**Supplied data**:
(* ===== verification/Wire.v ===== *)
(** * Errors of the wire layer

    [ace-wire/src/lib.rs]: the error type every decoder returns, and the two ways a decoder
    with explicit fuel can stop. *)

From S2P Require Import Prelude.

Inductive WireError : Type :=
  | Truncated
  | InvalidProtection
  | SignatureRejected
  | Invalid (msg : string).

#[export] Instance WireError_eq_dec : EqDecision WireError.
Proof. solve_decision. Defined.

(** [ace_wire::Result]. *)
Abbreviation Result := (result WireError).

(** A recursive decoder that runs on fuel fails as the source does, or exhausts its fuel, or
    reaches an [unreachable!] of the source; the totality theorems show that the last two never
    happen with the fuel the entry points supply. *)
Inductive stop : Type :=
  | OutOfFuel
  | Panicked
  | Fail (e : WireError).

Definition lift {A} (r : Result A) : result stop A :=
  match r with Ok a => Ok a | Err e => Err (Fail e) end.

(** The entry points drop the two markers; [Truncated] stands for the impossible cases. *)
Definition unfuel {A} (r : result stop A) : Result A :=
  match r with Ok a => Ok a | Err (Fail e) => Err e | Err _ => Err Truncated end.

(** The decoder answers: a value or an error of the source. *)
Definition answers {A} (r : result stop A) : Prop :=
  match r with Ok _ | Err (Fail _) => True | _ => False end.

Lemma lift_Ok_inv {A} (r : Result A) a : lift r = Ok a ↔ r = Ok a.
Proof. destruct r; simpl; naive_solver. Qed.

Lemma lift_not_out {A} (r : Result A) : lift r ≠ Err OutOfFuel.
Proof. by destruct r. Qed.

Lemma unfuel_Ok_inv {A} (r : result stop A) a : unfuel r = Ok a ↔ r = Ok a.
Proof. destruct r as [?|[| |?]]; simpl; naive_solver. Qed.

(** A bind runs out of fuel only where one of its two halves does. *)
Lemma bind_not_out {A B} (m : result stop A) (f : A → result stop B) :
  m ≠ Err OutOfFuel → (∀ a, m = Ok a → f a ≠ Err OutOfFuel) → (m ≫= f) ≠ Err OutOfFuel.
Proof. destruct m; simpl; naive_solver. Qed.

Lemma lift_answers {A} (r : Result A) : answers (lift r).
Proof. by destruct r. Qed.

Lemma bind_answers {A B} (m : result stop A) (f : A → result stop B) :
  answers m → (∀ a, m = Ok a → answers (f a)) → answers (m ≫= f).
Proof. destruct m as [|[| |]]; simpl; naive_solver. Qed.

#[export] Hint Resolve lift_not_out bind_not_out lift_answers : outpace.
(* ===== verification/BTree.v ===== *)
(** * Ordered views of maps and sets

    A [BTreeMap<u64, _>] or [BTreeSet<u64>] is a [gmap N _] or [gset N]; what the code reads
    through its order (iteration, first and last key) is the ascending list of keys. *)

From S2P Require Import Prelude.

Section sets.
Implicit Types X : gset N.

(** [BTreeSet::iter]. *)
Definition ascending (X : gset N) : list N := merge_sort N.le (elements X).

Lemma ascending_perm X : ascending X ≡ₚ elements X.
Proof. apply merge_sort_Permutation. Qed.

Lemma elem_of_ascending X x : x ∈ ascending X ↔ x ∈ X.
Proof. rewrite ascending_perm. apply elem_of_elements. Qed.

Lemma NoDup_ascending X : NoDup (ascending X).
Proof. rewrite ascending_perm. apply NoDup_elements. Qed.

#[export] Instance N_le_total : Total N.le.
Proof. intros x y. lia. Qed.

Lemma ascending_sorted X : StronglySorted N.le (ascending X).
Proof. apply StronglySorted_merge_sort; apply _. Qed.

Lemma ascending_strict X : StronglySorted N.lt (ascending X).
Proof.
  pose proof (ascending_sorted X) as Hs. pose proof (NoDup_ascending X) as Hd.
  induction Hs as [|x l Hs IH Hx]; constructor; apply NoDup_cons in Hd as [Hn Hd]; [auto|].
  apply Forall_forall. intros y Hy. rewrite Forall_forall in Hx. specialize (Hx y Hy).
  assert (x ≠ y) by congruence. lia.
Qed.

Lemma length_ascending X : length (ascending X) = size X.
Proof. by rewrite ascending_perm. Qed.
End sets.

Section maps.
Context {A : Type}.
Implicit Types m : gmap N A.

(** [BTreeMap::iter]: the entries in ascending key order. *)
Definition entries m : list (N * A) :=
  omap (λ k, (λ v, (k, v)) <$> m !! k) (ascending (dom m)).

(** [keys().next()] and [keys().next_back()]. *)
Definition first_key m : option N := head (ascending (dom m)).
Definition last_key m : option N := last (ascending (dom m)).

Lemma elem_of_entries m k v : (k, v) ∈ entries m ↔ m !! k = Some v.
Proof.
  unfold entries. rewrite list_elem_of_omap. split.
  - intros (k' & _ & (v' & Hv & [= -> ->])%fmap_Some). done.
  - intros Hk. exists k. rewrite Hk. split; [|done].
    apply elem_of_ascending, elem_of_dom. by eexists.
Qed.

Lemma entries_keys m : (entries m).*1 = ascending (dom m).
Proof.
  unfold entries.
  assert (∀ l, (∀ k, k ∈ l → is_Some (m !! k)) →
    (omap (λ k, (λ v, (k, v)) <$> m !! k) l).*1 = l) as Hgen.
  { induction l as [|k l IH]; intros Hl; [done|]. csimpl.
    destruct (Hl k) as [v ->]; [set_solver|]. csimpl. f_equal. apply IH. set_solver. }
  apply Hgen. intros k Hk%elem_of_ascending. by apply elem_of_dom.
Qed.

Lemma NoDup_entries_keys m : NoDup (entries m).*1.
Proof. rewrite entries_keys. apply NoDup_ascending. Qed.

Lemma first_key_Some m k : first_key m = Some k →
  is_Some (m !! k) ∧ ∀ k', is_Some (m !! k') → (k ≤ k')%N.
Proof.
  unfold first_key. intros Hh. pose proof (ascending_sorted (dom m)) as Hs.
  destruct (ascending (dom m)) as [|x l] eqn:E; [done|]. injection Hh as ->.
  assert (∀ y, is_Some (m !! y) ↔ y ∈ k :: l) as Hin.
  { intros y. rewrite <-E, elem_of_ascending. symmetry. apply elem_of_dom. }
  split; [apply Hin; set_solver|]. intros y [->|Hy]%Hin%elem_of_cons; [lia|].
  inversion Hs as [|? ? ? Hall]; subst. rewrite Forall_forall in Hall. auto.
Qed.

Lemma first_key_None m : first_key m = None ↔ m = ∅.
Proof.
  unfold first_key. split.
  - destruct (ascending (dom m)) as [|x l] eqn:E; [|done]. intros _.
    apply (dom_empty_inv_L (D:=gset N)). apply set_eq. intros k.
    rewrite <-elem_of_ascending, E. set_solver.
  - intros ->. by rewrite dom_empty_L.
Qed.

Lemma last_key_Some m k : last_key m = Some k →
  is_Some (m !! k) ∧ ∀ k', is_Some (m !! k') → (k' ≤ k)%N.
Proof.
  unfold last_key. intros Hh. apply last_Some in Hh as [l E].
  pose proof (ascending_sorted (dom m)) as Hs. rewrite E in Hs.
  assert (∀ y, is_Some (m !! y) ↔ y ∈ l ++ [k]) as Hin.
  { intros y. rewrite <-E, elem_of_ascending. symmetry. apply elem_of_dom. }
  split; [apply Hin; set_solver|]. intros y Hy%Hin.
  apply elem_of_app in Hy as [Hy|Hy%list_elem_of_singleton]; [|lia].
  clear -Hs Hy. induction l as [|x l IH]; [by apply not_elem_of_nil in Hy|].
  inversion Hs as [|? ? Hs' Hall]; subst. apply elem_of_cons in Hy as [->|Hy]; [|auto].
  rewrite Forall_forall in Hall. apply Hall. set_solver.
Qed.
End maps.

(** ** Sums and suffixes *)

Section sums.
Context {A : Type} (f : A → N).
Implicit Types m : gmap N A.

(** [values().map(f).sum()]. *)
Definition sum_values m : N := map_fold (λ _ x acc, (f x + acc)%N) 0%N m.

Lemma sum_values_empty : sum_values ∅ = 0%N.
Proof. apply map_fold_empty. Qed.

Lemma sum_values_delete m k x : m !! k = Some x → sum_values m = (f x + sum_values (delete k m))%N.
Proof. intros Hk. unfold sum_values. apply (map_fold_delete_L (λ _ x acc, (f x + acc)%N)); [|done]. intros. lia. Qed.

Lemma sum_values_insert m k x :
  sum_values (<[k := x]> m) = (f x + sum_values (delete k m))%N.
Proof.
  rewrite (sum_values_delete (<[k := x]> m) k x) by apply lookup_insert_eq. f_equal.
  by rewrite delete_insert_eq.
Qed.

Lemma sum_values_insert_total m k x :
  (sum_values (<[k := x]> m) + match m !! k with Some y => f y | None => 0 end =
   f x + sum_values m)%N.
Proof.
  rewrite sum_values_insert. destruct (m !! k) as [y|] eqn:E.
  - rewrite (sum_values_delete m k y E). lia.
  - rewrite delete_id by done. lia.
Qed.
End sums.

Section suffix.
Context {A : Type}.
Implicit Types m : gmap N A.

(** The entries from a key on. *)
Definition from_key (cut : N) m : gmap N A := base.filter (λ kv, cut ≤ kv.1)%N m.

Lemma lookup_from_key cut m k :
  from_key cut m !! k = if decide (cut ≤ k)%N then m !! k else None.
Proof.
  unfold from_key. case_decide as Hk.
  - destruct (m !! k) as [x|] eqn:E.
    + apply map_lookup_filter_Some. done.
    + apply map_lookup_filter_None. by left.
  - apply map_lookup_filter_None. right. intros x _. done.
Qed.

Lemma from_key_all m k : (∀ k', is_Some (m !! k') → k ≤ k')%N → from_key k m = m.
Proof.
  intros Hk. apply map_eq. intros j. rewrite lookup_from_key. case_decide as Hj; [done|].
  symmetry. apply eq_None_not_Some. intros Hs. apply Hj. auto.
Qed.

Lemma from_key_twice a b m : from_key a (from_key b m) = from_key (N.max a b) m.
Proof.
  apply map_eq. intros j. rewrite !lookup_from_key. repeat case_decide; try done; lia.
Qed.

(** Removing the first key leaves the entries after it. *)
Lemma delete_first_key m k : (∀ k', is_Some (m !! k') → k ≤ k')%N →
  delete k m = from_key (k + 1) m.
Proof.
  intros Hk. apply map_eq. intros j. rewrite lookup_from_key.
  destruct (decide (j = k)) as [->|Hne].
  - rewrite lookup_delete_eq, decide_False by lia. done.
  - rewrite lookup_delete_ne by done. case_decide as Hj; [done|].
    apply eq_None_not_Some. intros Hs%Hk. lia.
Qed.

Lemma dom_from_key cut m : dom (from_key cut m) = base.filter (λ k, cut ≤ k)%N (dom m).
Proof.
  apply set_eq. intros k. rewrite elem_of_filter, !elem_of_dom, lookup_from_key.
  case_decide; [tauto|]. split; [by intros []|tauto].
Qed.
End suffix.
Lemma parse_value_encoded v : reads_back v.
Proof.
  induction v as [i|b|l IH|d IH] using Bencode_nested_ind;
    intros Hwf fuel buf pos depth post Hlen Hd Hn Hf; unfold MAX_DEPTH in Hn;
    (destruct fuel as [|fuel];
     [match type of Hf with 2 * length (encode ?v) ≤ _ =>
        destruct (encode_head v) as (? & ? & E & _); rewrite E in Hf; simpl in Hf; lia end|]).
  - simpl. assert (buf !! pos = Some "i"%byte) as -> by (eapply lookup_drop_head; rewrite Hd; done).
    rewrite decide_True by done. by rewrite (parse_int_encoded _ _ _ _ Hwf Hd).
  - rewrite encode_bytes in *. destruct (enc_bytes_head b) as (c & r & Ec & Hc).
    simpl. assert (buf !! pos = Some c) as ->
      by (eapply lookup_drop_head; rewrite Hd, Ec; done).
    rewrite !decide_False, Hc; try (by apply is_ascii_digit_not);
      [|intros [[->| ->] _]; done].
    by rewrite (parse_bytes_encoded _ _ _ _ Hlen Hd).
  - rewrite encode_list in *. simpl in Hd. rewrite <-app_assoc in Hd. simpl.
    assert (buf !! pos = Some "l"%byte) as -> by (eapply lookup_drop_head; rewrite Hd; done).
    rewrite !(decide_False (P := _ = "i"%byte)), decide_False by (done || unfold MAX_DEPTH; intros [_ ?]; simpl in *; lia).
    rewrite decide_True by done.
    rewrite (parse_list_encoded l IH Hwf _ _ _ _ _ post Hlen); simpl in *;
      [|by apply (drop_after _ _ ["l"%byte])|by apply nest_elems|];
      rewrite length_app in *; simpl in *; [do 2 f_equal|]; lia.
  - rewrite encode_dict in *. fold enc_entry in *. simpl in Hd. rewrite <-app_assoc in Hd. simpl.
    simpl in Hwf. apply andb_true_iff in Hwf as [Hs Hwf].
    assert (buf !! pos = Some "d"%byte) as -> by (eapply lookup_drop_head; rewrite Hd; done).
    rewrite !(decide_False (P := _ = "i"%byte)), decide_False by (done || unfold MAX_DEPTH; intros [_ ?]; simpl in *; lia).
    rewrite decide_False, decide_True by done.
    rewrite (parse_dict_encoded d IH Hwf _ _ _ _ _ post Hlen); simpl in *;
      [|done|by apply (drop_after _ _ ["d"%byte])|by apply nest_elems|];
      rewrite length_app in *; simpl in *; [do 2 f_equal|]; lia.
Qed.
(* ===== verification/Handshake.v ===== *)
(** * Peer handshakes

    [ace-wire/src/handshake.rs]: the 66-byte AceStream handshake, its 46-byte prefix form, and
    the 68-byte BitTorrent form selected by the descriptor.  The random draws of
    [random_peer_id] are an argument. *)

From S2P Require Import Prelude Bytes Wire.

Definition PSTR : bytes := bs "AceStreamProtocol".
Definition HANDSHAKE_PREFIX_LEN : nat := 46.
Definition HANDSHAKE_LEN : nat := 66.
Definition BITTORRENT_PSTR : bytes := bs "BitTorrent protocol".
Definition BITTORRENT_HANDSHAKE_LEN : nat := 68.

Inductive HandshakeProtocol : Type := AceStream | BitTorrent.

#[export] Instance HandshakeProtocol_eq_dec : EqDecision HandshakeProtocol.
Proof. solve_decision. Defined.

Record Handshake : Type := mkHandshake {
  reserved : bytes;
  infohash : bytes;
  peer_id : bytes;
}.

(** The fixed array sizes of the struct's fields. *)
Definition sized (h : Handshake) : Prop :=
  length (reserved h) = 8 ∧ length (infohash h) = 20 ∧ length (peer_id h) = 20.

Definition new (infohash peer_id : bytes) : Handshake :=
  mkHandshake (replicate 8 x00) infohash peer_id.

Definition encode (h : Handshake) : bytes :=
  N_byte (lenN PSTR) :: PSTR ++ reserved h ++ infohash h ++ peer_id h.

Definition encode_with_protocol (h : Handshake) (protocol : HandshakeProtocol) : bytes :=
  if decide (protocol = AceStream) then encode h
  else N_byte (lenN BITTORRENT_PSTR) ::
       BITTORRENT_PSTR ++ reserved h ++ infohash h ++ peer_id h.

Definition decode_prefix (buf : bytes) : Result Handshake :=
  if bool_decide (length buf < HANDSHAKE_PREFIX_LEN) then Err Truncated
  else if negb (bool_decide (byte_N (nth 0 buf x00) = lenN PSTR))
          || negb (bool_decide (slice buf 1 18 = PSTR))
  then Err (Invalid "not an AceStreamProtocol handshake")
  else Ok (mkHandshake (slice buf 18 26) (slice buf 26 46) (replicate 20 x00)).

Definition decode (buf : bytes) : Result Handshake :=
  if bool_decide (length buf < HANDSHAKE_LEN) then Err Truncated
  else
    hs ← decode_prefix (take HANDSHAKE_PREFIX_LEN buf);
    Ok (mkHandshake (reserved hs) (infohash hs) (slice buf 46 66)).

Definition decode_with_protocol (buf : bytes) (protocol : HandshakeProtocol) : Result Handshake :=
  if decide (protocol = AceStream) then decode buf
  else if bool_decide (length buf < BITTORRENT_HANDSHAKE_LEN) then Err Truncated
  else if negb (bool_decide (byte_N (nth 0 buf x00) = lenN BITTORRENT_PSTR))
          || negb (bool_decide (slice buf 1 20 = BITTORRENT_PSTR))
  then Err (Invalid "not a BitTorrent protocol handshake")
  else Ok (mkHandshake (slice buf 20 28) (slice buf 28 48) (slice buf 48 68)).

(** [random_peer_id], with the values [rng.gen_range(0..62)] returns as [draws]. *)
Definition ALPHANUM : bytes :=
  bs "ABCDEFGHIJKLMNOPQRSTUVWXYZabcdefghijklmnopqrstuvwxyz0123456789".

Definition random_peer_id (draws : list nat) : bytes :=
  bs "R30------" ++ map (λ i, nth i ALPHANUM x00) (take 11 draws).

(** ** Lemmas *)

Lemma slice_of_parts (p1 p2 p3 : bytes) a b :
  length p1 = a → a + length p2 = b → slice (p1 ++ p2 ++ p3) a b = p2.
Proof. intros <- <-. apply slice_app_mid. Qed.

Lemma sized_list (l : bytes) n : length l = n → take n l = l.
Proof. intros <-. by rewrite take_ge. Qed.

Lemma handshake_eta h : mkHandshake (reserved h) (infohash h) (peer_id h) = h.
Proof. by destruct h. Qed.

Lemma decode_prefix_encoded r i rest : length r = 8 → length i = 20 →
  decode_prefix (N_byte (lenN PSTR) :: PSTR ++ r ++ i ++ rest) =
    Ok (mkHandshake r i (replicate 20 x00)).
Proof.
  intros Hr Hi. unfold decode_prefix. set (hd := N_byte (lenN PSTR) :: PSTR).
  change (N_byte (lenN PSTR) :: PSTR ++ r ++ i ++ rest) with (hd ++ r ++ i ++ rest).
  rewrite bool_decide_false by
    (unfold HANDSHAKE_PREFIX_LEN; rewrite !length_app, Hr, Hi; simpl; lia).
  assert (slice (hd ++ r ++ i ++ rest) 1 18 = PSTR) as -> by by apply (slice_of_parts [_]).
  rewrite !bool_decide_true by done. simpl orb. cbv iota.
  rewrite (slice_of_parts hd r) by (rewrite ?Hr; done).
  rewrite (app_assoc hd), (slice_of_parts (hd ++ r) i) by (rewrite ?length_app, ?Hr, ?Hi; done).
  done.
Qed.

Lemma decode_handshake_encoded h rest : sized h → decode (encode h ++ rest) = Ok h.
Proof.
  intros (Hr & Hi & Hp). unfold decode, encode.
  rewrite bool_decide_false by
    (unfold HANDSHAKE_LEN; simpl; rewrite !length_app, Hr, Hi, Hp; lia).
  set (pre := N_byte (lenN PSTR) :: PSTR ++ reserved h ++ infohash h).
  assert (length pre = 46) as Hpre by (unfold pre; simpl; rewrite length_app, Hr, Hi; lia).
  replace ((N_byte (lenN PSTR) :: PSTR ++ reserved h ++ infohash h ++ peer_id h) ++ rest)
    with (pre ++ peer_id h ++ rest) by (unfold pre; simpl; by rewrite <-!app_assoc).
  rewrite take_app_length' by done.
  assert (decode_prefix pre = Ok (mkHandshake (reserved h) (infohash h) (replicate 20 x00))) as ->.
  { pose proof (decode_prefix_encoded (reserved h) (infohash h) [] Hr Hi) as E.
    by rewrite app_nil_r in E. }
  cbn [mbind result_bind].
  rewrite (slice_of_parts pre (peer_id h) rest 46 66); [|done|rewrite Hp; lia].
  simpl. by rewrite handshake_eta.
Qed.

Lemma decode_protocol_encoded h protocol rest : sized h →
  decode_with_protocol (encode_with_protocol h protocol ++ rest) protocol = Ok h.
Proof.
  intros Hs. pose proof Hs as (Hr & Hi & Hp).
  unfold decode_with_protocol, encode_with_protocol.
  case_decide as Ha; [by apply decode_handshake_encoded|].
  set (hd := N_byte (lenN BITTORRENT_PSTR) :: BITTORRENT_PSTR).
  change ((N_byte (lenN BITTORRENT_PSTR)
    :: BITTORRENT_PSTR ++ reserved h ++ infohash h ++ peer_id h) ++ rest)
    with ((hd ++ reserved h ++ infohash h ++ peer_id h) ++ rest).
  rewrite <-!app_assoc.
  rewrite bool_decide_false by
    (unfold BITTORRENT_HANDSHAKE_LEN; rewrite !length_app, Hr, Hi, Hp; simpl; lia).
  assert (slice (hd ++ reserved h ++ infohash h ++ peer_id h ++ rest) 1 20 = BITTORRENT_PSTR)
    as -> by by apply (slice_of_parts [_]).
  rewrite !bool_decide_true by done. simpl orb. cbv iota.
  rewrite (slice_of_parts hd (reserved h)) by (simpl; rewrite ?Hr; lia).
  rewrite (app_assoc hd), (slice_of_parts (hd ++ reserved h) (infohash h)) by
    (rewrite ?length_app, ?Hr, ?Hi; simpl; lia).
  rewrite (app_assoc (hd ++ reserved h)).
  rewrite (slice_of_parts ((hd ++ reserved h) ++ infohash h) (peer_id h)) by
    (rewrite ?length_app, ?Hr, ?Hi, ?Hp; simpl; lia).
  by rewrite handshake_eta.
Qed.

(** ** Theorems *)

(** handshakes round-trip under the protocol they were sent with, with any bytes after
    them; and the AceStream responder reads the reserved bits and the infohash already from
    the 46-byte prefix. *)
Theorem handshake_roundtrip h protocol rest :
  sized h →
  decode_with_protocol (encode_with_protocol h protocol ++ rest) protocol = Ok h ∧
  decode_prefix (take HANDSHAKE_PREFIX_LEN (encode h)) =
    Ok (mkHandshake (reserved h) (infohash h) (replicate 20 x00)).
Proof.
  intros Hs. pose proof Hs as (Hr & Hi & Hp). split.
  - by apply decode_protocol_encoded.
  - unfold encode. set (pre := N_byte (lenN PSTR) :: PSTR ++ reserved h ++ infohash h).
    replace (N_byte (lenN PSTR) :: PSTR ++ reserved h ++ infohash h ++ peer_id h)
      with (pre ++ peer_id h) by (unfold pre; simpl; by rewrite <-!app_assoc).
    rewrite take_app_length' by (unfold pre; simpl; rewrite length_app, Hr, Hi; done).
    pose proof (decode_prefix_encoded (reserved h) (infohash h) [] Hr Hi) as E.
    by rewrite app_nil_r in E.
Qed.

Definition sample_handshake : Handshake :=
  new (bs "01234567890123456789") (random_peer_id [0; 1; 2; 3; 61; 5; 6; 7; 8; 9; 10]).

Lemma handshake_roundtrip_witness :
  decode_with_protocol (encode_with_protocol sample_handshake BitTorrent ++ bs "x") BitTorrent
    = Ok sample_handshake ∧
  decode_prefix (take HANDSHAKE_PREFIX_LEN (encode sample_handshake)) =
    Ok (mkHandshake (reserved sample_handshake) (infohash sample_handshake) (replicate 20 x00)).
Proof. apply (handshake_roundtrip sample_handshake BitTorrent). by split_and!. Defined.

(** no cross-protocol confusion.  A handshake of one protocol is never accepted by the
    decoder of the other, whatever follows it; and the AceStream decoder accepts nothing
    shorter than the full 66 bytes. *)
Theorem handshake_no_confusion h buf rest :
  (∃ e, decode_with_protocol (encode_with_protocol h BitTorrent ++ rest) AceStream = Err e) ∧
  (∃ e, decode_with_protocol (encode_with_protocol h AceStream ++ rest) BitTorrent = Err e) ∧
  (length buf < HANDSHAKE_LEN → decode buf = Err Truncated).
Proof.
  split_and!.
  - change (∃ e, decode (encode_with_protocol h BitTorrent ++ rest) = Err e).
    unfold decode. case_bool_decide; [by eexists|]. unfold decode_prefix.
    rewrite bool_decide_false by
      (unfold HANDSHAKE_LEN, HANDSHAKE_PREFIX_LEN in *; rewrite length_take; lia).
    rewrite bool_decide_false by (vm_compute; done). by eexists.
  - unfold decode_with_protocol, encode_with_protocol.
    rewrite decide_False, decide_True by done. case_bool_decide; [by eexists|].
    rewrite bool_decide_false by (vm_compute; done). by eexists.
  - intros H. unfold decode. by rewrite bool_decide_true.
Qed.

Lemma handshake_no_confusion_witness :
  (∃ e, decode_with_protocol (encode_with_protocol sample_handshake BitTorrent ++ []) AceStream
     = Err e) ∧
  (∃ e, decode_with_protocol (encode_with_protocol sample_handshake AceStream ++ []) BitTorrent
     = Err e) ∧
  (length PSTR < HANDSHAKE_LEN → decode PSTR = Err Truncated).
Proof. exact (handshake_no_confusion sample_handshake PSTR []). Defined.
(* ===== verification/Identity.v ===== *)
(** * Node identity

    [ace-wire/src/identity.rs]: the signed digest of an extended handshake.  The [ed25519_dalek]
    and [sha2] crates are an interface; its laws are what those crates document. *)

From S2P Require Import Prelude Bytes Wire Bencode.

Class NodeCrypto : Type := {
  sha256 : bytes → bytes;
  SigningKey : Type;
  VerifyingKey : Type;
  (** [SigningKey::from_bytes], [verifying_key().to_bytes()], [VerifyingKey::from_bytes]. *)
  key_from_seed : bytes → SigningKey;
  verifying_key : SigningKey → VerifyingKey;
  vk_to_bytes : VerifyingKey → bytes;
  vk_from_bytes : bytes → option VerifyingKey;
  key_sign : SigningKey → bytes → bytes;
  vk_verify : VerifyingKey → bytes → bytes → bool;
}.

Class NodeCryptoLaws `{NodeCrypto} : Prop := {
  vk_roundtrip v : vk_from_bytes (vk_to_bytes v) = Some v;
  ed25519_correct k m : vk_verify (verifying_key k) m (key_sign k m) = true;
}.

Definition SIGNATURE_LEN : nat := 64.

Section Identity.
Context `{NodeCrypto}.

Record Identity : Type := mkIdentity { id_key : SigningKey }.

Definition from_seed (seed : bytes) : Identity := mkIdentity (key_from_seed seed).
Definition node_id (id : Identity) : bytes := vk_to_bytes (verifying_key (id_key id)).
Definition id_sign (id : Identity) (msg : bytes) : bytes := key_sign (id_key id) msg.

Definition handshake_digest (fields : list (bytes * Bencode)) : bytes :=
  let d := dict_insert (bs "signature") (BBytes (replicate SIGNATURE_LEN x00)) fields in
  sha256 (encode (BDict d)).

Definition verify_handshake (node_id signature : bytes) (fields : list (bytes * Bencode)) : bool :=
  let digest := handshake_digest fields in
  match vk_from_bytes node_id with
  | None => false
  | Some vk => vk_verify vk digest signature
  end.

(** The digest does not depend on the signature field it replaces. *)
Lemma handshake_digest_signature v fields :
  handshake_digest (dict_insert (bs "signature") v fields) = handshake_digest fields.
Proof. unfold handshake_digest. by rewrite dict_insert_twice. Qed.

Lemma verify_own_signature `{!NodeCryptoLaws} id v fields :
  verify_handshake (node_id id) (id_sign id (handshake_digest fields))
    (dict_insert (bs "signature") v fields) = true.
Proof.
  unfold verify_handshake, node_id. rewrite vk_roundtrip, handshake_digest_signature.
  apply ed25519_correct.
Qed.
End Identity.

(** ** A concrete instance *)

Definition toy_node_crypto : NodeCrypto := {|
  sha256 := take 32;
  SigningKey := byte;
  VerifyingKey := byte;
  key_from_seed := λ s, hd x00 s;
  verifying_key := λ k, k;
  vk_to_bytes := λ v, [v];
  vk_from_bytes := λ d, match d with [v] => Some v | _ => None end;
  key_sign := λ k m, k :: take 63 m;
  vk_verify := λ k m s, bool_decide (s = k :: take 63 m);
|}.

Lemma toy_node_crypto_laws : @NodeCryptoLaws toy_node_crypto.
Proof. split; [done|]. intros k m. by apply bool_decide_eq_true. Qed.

**Directions**: Look above for the line holding "Record Handshake : Type" and the line holding "Definition decode (buf". Retype both, and every line between them, word for word and nothing else.

**Solved exercise**:
Record Handshake : Type := mkHandshake {
  reserved : bytes;
  infohash : bytes;
  peer_id : bytes;
}.

(** The fixed array sizes of the struct's fields. *)
Definition sized (h : Handshake) : Prop :=
  length (reserved h) = 8 ∧ length (infohash h) = 20 ∧ length (peer_id h) = 20.

Definition new (infohash peer_id : bytes) : Handshake :=
  mkHandshake (replicate 8 x00) infohash peer_id.

Definition encode (h : Handshake) : bytes :=
  N_byte (lenN PSTR) :: PSTR ++ reserved h ++ infohash h ++ peer_id h.

Definition encode_with_protocol (h : Handshake) (protocol : HandshakeProtocol) : bytes :=
  if decide (protocol = AceStream) then encode h
  else N_byte (lenN BITTORRENT_PSTR) ::
       BITTORRENT_PSTR ++ reserved h ++ infohash h ++ peer_id h.

Definition decode_prefix (buf : bytes) : Result Handshake :=
  if bool_decide (length buf < HANDSHAKE_PREFIX_LEN) then Err Truncated
  else if negb (bool_decide (byte_N (nth 0 buf x00) = lenN PSTR))
          || negb (bool_decide (slice buf 1 18 = PSTR))
  then Err (Invalid "not an AceStreamProtocol handshake")
  else Ok (mkHandshake (slice buf 18 26) (slice buf 26 46) (replicate 20 x00)).

Definition decode (buf : bytes) : Result Handshake :=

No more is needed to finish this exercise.